On a team stocked with veteran talent, Desnoyers said some of the players had already signed professional contracts, and he was absorbing lessons from them.
"Compete every day," said Desnoyers, now 19. "These guys came to the rink and they wanted to score, they wanted to win their battles."
Now Desnoyers has the chance to pass along lessons to other players, both on the ice and off it in places like the weight room.
"You do everything the right way and take good pride in doing the right thing because the little details are going to make you a better player," he said.
The team has spent the past two years in a rebuild that came about after the team hosted the 2019 Memorial Cup, which it lost in the final.
After the season, the team traded away key players like Max Trépanier, Jared McIsaac and Benoit-Olivier Groulx for draft picks to begin the rebuilding process.
After two disappointing seasons, the team is off to a strong start with four wins, a loss and a shootout loss through six games.
But the best is yet to come, says head coach Sylvain Favreau.
He spent the past four seasons with the team as an assistant coach, but was made head coach before the season. By Favreau's estimation, the team is halfway into its rebuild.
Player development plans
Favreau has implemented a development plan for each player that is based on five pillars: physical, tactical, technical, mental and academic. He said the team is assigning a value to each pillar and coming up with a strategy to help the player grow. It's a marked departure from how teams are often run.
"There's an old school kind of hockey coaching where it's a general plan for the team, it's one-size-fits-all and I really think with today's younger generation, they all have different needs ... so we're basically trying to get 23 players to become better so your team becomes better," he said.
Favreau sees other reasons for optimism beyond the good start to the season.
He points to a game against the Charlottetown Islanders that the team lost 4-1 and was thoroughly outplayed.
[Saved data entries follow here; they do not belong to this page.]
Lemma take_leftmost_order ql qe qr :
  let '(m, t) := take_leftmost ql qe qr in m :: in_order t = in_order ql ++ qe :: in_order qr.
Proof.
  revert qe qr. induction ql as [|l IH e r _]; intros qe qr; cbn [take_leftmost]; [done|].
  specialize (IH e r). destruct (take_leftmost l e r) as [m l']. cbn [in_order].
  rewrite app_comm_cons, IH. done.
Qed.

Lemma cut_node_order l r : in_order (cut_node l r) = in_order l ++ in_order r.
Proof.
  destruct r as [|pl pe pr]; cbn [cut_node]; [by rewrite app_nil_r|]. destruct l as [|ll le lr] eqn:El; [done|].
  rewrite <- El. destruct pl as [|ql qe qr]; [done|].
  pose proof (take_leftmost_order ql qe qr) as H. destruct (take_leftmost ql qe qr) as [q pl].
  cbn [in_order]. rewrite <- H. by rewrite <- app_comm_cons.
Qed.

Lemma is_event_true e t :
  NoDup (e_addr <$> in_order t) -> e ∈ in_order t -> is_event e t = true ->
  exists l r, t = Node l e r.
Proof.
  destruct t as [|l x r]; [done|]. intros Hnd Hin E. cbn in E. apply Z.eqb_eq in E.
  exists l, r. f_equal. apply (key_inj e_addr (in_order (Node l x r))); [done| |done|done]. cbn. set_solver.
Qed.

(** Cutting the event where the search finds it. *)
Definition cut_from (e : event) (t : tree) : outcome tree :=
  if is_event e t then Ok (cut_root t) else cut_below e t.

Lemma cut_from_ok e t :
  StronglySorted ev_lt (in_order t) -> NoDup (e_addr <$> in_order t) -> e ∈ in_order t ->
  returns (cut_from e t) (fun t' => exists a b, in_order t = a ++ e :: b /\ in_order t' = a ++ b).
Proof.
  induction t as [|l IHl x r IHr]; intros Hs Hnd Hin; [by apply elem_of_nil in Hin|]. unfold cut_from.
  destruct (is_event e (Node l x r)) eqn:Ee.
  { destruct (is_event_true _ _ Hnd Hin Ee) as (l' & r' & [= -> -> ->]). cbn [returns].
    exists (in_order l'), (in_order r'). split; [done|]. cbn [cut_root]. by rewrite cut_node_order. }
  cbn [in_order] in Hs, Hnd, Hin. rewrite fmap_app, NoDup_app in Hnd. cbn in Hnd. destruct Hnd as (Hndl & _ & Hndr).
  apply NoDup_cons in Hndr as [_ Hndr]. destruct (sorted_parts _ _ _ Hs) as [Hsl Hsr].
  assert (Hx : x <> e) by (intros ->; cbn in Ee; by rewrite Z.eqb_refl in Ee).
  cbn [cut_below]. apply StronglySorted_app in Hs as (Hlx & _ & Hxr). apply StronglySorted_cons in Hxr as [Hxr _].
  rewrite Forall_forall in Hxr. destruct (goes_right e x) eqn:Eg.
  - assert (Hg : ev_lt x e) by (unfold goes_right in Eg; unfold ev_lt; lia).
    assert (Hinr : e ∈ in_order r).
    { apply elem_of_app in Hin as [Hin|[?|Hin]%elem_of_cons]; [|done|done].
      destruct (ev_lt_irrefl x). apply (ev_lt_trans _ e); [done|]. apply Hlx; [done|left]. }
    eapply returns_bind; [exact (IHr Hsr Hndr Hinr)|]. intros r' (a & b & E1 & E2). cbn [returns in_order].
    exists (in_order l ++ x :: a), b. rewrite E1, E2. by rewrite <- ?app_assoc.
  - assert (Hg : ~ ev_lt x e) by (unfold goes_right in Eg; unfold ev_lt; lia).
    assert (Hinl : e ∈ in_order l).
    { apply elem_of_app in Hin as [Hin|[?|Hin]%elem_of_cons]; [done|done|]. by destruct Hg; apply Hxr. }
    eapply returns_bind; [exact (IHl Hsl Hndl Hinl)|]. intros l' (a & b & E1 & E2). cbn [returns in_order].
    exists a, (b ++ x :: in_order r). rewrite E1, E2. by rewrite <- ?app_assoc.
Qed.

Lemma uid_lookup_ok uid t :
  match uid_lookup uid t with
  | Some e => e ∈ in_order t /\ e_uid e = uid
  | None => forall e, e ∈ in_order t -> e_uid e <> uid
  end.
Proof.
  induction t as [|l IHl x r IHr]; cbn [uid_lookup in_order]; [by intros e ?%elem_of_nil|].
  destruct (Z.eqb_spec (e_uid x) uid); [set_solver|].
  revert IHl. destruct (uid_lookup uid l); [set_solver|]. intros IHl.
  revert IHr. destruct (uid_lookup uid r); [set_solver|]. intros IHr. set_solver.
Qed.

(** The debugging check never fails. *)
Lemma validate_ok t :
  StronglySorted ev_lt (in_order t) -> validate t = Ok (Z.of_nat (length (in_order t))).
Proof.
  induction t as [|l IHl x r IHr]; intros Hs; [done|]. cbn [validate]. cbn [in_order] in Hs.
  destruct (sorted_parts _ _ _ Hs) as [Hsl Hsr].
  assert (E : match l with Null => true | Node _ y _ => e_time y <=? e_time x end
    && match r with Null => true | Node _ y _ => e_time x <=? e_time y end = true).
  { apply andb_true_iff. split; [destruct l as [|ll y lr]|destruct r as [|rl y rr]]; try done; apply Z.leb_le.
    - apply (sorted_le _ _ _ _ Hs); cbn; set_solver.
    - rewrite cons_middle, app_assoc in Hs. apply (sorted_le _ _ _ _ Hs); cbn; set_solver. }
  rewrite E, IHl, IHr by done. rewrite !bind_Ok. cbn [in_order]. rewrite length_app. cbn [length]. f_equal. lia.
Qed.

(** The splay tree meets the laws. *)
#[global] Program Instance SplayScheduler_ok : EventQueueOk splay := {
  q_inv k s := splay_inv s;
  q_events s := in_order (root_ s);
  q_time t := True;
  q_limit := 2147483647;
  q_fine s := True;
}.
Next Obligation. by repeat constructor. Qed.
Next Obligation.
  intros k s e [Hs Hq] _ _ He. cbn. rewrite splay_insert_order by done. split; [|apply list_insert_perm].
  constructor; rewrite splay_insert_order by done.
  - apply list_insert_sorted; [done|]. intros x Hx. by apply He.
  - rewrite list_insert_perm. cbn [length]. unfold splay_insert. cbn [root_ qsize_ set_field].
    destruct (root_ s); [cbn [qsize_ set_field]; lia|]. destruct (split_loop _ _ _ _). cbn [qsize_ set_field]. lia.
Qed.
Next Obligation.
  intros k s [Hs Hq] _ _. cbn. eapply returns_mono; [apply splay_deque_order|].
  intros [o s'] (Ho & Hnone & Hsome). destruct o as [m|].
  - destruct (in_order (root_ s)) as [|x l] eqn:E; [done|]. cbn in Ho. injection Ho as -> Es.
    apply StronglySorted_cons in Hs as [Hm Hl]. rewrite Es. split; [|split; [done|by rewrite Forall_forall in Hm]].
    constructor; rewrite Es; [done|]. rewrite (Hsome ltac:(done)), Hq. cbn [length]. lia.
  - rewrite (Hnone eq_refl). split; [by constructor|]. by destruct (in_order (root_ s)).
Qed.
Next Obligation.
  intros k s e [Hs Hq] He Hu Ha _. cbn. unfold splay_cancel. case_cond; [lia|].
  eapply returns_bind; [exact (cut_from_ok e (root_ s) Hs Ha He)|]. intros t (a & b & E1 & E2). cbn [returns root_ set_field].
  rewrite E1 in Hs, Hq |- *. split_and!; [|done|by rewrite E2, Permutation_middle].
  constructor; cbn [root_ qsize_ set_field]; rewrite E2; [by eapply sorted_remove|].
  rewrite Hq, !length_app. cbn [length]. lia.
Qed.
Next Obligation. intros s e He. cbn. unfold splay_cancel. case_cond; [done|lia]. Qed.
Next Obligation.
  intros k s uid [Hs Hq]. cbn. split; [by constructor|]. split; [done|]. apply uid_lookup_ok.
Qed.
Favreau said the game could easily have been 8-1, but the team fought hard to prevent it from becoming a blowout.
There was also a game against the Shawinigan Cataractes that the Mooseheads led 4-1 and ended up winning 6-4.
"[Shawinigan] kept crawling back and crawling back," said Favreau. "For a young team, it's impressive to see that we're learning how to win games and close games."
The Mooseheads' next game is Saturday night in Halifax.